Yesterday the National Museum of Computing at Bletchley Park celebrated something very special – the 70th anniversary of the first time the world’s first computer was used to attack a message sent by the German high command.
Lorenz isn’t as famous as the weaker Enigma cipher but Bletchley Park’s break into it in 1941 gave the Allies a much bigger and more detailed picture of the Nazis’ overall strategy. Enigma was used to encipher secret messages regarding day-to-day operations whereas Lorenz, which is what Hitler used to encipher his personal messages, was used to communicate orders from the very top.
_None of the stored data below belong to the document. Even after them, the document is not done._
(** The line goes into a bucket of its process, or into one without a process. *)
Lemma fill_spec a line b e :
  in_u 32 (ProcessID line) → cache_known e → (of_line b line ∨ b_process b = None) →
  let '(b', e') := fill a line b e in
  shared e' = shared e ∧ cache_known e' ∧ of_line b' line ∧
  SyscallIds b' = {[syscall_key line]} ∪ SyscallIds b ∧ b_timestamp b' = b_timestamp b ∧ Emitted b' = Emitted b ∧
  (∀ l, of_line b l → of_line b' l).
Proof.
  intros Hp [calls Hc] Hb. unfold fill.
  set (call := InfoCall (ProcessID line) (la_files a) (l_executable line) (Uid line) (Gid line)).
  assert (∃ info e1, match b_process b with
    | Some info => (info, e)
    | None => let '(info, cache) := GetProcessInfo (ProcessID line) (l_executable line) (Uid line) (Gid line)
        (la_files a) (processCache e) in (info, {| e with processCache := cache |})
    end = (info, e1) ∧ shared e1 = shared e ∧ cache_known e1 ∧
    Pid info = ProcessID line ∧ pi_executable info = l_executable line) as (info & e1 & -> & He1 & Hc1 & Hpid & Hexe).
  { destruct Hb as [(info & -> & H1 & H2)| ->].
    - exists info, e. repeat (split; [done|]). split; [by exists calls|done].
    - destruct (process_info_own calls (processCache e) call Hc Hp) as (H1 & H2 & _).
      pose proof (info_lookup calls (processCache e) call Hc Hp) as Hl. unfold lookup_info in *. cbn [ic_pid ic_executable ic_uid ic_gid ic_files call] in *.
      destruct (GetProcessInfo _ _ _ _ _ _) as [info cache]. exists info, {| e with processCache := cache |}.
      repeat (split; [done|]). split; [by eexists|done]. }
  destruct (processEbpf_own (la_bpf a) (ProcessID line) info) as [Hp1 Hp2].
  set (info' := processEbpf _ _ info) in *.
  assert (∃ ci cID e2, match b_info b with
    | Some info => (Some info, b_container b, e1) | None => fetchContainerInfo (ProcessID line) a e1
    end = (ci, cID, e2) ∧ shared e2 = shared e1 ∧ processCache e2 = processCache e1) as (ci & cID & e2 & -> & He2 & Hc2).
  { destruct (b_info b); [by eexists _, _, _|]. pose proof (fetchContainerInfo_shared (ProcessID line) a e1) as H.
    destruct (fetchContainerInfo _ _ _) as [[ci cID] e2]. by exists ci, cID, e2. }
  split; [by rewrite He2|]. split; [by unfold cache_known; rewrite Hc2|].
  split; [exists info'; cbn; split; [done|]; by rewrite Hp1, Hp2|]. repeat (split; [done|]).
  intros l (i & Hi & H1 & H2). exists info'. cbn. split; [done|]. rewrite Hp1, Hp2.
  destruct Hb as [(i' & Hi' & H3 & H4)|Hn]; [|congruence]. simplify_eq. by rewrite Hpid, Hexe, <- H3, <- H4.
Qed.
Enigma had a vast number of different possible machine set-ups on any given day – about 158 million million million. But Lorenz was a million times stronger than THAT. So to read these messages faster Bletchley Park had to come up with the world’s very first semi-programmable computer – Colossus, designed by General Post Office engineer Tommy Flowers.
For years, Bletchley Park deciphered Lorenz either by hand or with the help of Heath Robinson – the forerunner to Colossus.
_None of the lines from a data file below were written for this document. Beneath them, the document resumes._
(* ===== verification/Rely.v ===== *)
(** * Rely and guarantee

    A logic for programs that interleave ([Bpf]): [rg I R J p Q] says that [p],
    started in a state with [J], only makes steps that keep the invariant [I] and
    are allowed by [R], and that its result satisfies [Q], as long as all others
    only make such steps too.  The assertions are stable under the steps of the
    others, so what a program has established still holds when it goes on, and
    what it has established in the end holds from then on ([pool_rg]). *)
From S2P Require Import Prelude Bpf.

Section rely.
Context {W : Type} (I : W → Prop) (R : W → W → Prop).

Definition stable (J : W → Prop) : Prop := ∀ w w', I w → I w' → R w w' → J w → J w'.

Fixpoint rg {A} (Q : A → W → Prop) (J : W → Prop) (p : prog W A) : Prop :=
  match p with
  | Ret a => ∀ w, I w → J w → Q a w
  | Act f k => ∀ w, I w → J w → I (f w).2 ∧ R w (f w).2 ∧
      ∃ J', J' (f w).2 ∧ stable J' ∧ rg Q J' (k (f w).1)
  end.

Lemma rg_weaken {A} (Q : A → W → Prop) (J J' : W → Prop) p :
  (∀ w, I w → J' w → J w) → rg Q J p → rg Q J' p.
Proof. intros HJ Hp. destruct p; cbn in *; eauto. Qed.

Lemma rg_bind {A B} (P : A → W → Prop) (Q : B → W → Prop) J (p : prog W A) (q : A → prog W B) :
  rg P J p → (∀ a, rg Q (P a) (q a)) → rg Q J (p ≫= q).
Proof.
  intros Hp Hq. unfold mbind, prog_bind.
  induction p as [a|T f k IH] in J, Hp |- *; cbn.
  - eapply rg_weaken; [|apply Hq]. exact Hp.
  - intros w Hw HJ. destruct (Hp w Hw HJ) as (H1 & H2 & J' & H3 & H4 & H5).
    split; [done|]. split; [done|]. exists J'. split; [done|]. split; [done|]. by apply IH.
Qed.

Lemma rg_post {A} (Q Q' : A → W → Prop) J p :
  (∀ a w, I w → Q a w → Q' a w) → rg Q J p → rg Q' J p.
Proof.
  intros HQ. induction p as [a|T f k IH] in J |- *; cbn; [eauto|]. intros Hp w Hw HJ.
  destruct (Hp w Hw HJ) as (H1 & H2 & J' & H3 & H4 & H5).
  split; [done|]. split; [done|]. exists J'. auto.
Qed.

(** What is stable is kept. *)
Lemma rg_frame {A} (Q : A → W → Prop) J F p :
  stable F → rg Q J p → rg (λ a w, Q a w ∧ F w) (λ w, J w ∧ F w) p.
Proof.
  intros HF. induction p as [a|T f k IH] in J |- *; cbn; [naive_solver|]. intros Hp w Hw [HJ HFw].
  destruct (Hp w Hw HJ) as (H1 & H2 & J' & H3 & H4 & H5).
  split; [done|]. split; [done|]. exists (λ w, J' w ∧ F w).
  split; [split; [done|by apply (HF w (f w).2)]|]. split; [|by apply IH].
  intros w1 w2 ? ? ? []. split; [by apply (H4 w1 w2)|by apply (HF w1 w2)].
Qed.

(** An access keeps what is stable. *)
Lemma rg_step {A} (Q : A → W → Prop) J {T : Set} (f : W → T * W) (q : T → prog W A)
    (P : T → W → Prop) :
  (∀ w, I w → J w → I (f w).2 ∧ R w (f w).2 ∧ P (f w).1 (f w).2) →
  (∀ r, stable (P r)) → (∀ r, rg Q (P r) (q r)) → rg Q J (act f ≫= q).
Proof.
  intros Hf HP Hq w Hw HJ. destruct (Hf w Hw HJ) as (H1 & H2 & H3).
  split; [done|]. split; [done|]. exists (P (f w).1). split; [done|]. split; [apply HP|apply Hq].
Qed.

Lemma rg_pure {A} (φ : Prop) (Q : A → W → Prop) J p :
  (∀ w, I w → J w → φ) → (φ → rg Q J p) → rg Q J p.
Proof. intros Hφ Hp. destruct p; cbn in *; intros w Hw HJ; by apply (Hp (Hφ w Hw HJ)). Qed.

Lemma rg_act {T : Set} (f : W → T * W) J (P : T → W → Prop) :
  (∀ w, I w → J w → I (f w).2 ∧ R w (f w).2 ∧ P (f w).1 (f w).2) →
  (∀ r, stable (P r)) → rg P J (act f).
Proof. intros Hf HP. apply (rg_step P J f Ret P); [done|done|]. by intros r w _ Hr. Qed.

Lemma stable_and J J' : stable J → stable J' → stable (λ w, J w ∧ J' w).
Proof. intros H1 H2 w w' ? ? ? []. split; eauto. Qed.

Lemma stable_const φ : stable (λ _, φ).
Proof. by intros w w' _ _ _. Qed.

(** ** The pool *)

(** A thread of the pool. *)
Definition running {A} (Q : A → W → Prop) (w : W) (p : prog W A) : Prop :=
  ∃ J, J w ∧ stable J ∧ rg Q J p.

Section pool.
Context {A : Type} (hooks : prog W A → Prop) (env : W → W → Prop).
Context (Hhooks : ∀ p, hooks p → rg (λ _ _, True) (λ _, True) p).
Context (Henv : ∀ w w', I w → env w w' → I w' ∧ R w w').

Lemma running_other Q w w' (p : prog W A) : I w → I w' → R w w' → running Q w p → running Q w' p.
Proof. intros Hw Hw' HR (J & HJ & Hs & Hp). exists J. split; [by apply (Hs w w')|by split]. Qed.

Lemma running_access Q w (T : Set) (f : W → T * W) (k : T → prog W A) :
  I w → running Q w (Act f k) → I (f w).2 ∧ R w (f w).2 ∧ running Q (f w).2 (k (f w).1).
Proof.
  intros Hw (J & HJ & Hs & Hp). destruct (Hp w Hw HJ) as (H1 & H2 & J' & H3).
  split; [done|]. split; [done|]. by exists J'.
Qed.

(** The post condition of the thread [i] ([None]: of no thread). *)
Definition pool_ok (i : option nat) (Q : A → W → Prop) (s : list (prog W A) * W) : Prop :=
  I s.2 ∧ ∀ j p, s.1 !! j = Some p →
    running (if bool_decide (i = Some j) then Q else λ _ _, True) s.2 p.

Lemma pool_step i Q s s' :
  (∀ j, i = Some j → (j < length s.1)%nat) →
  pool_ok i Q s → pstep hooks env s s' → pool_ok i Q s' ∧ (length s.1 <= length s'.1)%nat.
Proof.
  intros Hi Hok Hs. destruct Hs as [ts w j T f k Hj|ts w p Hp|ts w w' Hw];
    destruct Hok as [HI Ht]; cbn in *.
  - destruct (running_access _ w _ f k HI (Ht _ _ Hj)) as (H1 & H2 & H3).
    rewrite length_insert. split; [|lia]. split; [done|]. cbn. intros j' p.
    destruct (decide (j' = j)) as [->|Hne].
    + rewrite list_lookup_insert_eq by (apply lookup_lt_is_Some; eauto). by intros [= <-].
    + rewrite list_lookup_insert_ne by done. intros H%Ht. by apply (running_other _ w).
  - rewrite length_app. split; [|lia]. split; [done|]. cbn. intros j q.
    rewrite lookup_app_Some. intros [H|[Hl H]]; [by apply Ht|].
    apply list_lookup_singleton_Some in H as [Hj ->].
    rewrite bool_decide_eq_false_2 by (intros ->; specialize (Hi j eq_refl); lia).
    exists (λ _, True). split; [done|]. split; [apply stable_const|by apply Hhooks].
  - destruct (Henv w w' HI Hw) as [H1 H2]. split; [|lia]. split; [done|]. cbn.
    intros j p H%Ht. by apply (running_other _ w).
Qed.

Lemma pool_steps i Q s s' :
  (∀ j, i = Some j → (j < length s.1)%nat) →
  pool_ok i Q s → rtc (pstep hooks env) s s' → pool_ok i Q s'.
Proof.
  intros Hi Hok Hr. induction Hr as [s|s s1 s2 Hs Hr IH]; [done|].
  destruct (pool_step i Q s s1 Hi Hok Hs) as [Hok1 Hl]. apply IH; [|done].
  intros j Hj. specialize (Hi j Hj). lia.
Qed.

(** The invariant holds in every interleaving. *)
Lemma pool_rg w0 ts w : I w0 → reachable hooks env w0 (ts, w) → I w.
Proof.
  intros H0 Hr. apply (pool_steps None (λ _ _, True)) in Hr as [H _]; [done|done|].
  split; [done|]. by intros j p.
Qed.

(** A program that is started in some state of the pool and has returned has
    its post condition, whatever else has run since. *)
Lemma pool_post w0 ts w p Q ts' w' a :
  I w0 → reachable hooks env w0 (ts, w) → hooks p → rg Q (λ _, True) p →
  rtc (pstep hooks env) (ts ++ [p], w) (ts', w') → ts' !! length ts = Some (Ret a) → Q a w'.
Proof.
  intros H0 Hr Hh Hp Hr' Ha.
  assert (pool_ok None (λ _ _, True) (ts, w)) as [HI Ht].
  { apply (pool_steps None _ ([], w0)); [done| |exact Hr]. split; [done|]. by intros j q. }
  apply (pool_steps (Some (length ts)) Q) in Hr' as [HI' Ht'].
  - cbn in Ht'. apply Ht' in Ha. rewrite bool_decide_eq_true_2 in Ha by done.
    destruct Ha as (J & HJ & _ & Hrg). by apply Hrg.
  - intros j [= <-]. cbn. rewrite length_app. cbn. lia.
  - split; [done|]. cbn. intros j q. rewrite lookup_app_Some. intros [H|[Hl H]].
    + rewrite bool_decide_eq_false_2; [by apply (Ht j)|]. intros [= <-].
      apply lookup_lt_Some in H. lia.
    + apply list_lookup_singleton_Some in H as [Hj ->]. assert (j = length ts) as -> by lia.
      rewrite bool_decide_eq_true_2 by done. exists (λ _, True).
      split; [done|]. split; [apply stable_const|done].
Qed.
End pool.
End rely.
I was invited by the National Museum of Computing at H Block, where I volunteer as a guide, to take part in a reenactment of the work carried out to decipher a Lorenz message. First, the Auxiliary Territorial Service girls at Knockholt in Kent intercepted the Lorenz messages, which had been translated by the Germans into international teleprinter code. The ATS punched up the messages onto long bits of perforated tape.
The tape, which could be thousands of characters long, was sent to Bletchley Park where it was wound around the big wheels on Colossus and read by a light box on the machine. Colossus, operated by girls from the Women’s Royal Naval Service, performed a statistical analysis of the tape by counting the patterns in the characters of the text and looking out for anomalies. The results – Colossus’s educated guess as to what the wheel settings were on the Lorenz that enciphered the message – were printed out and taken to the Tunny room to be tested.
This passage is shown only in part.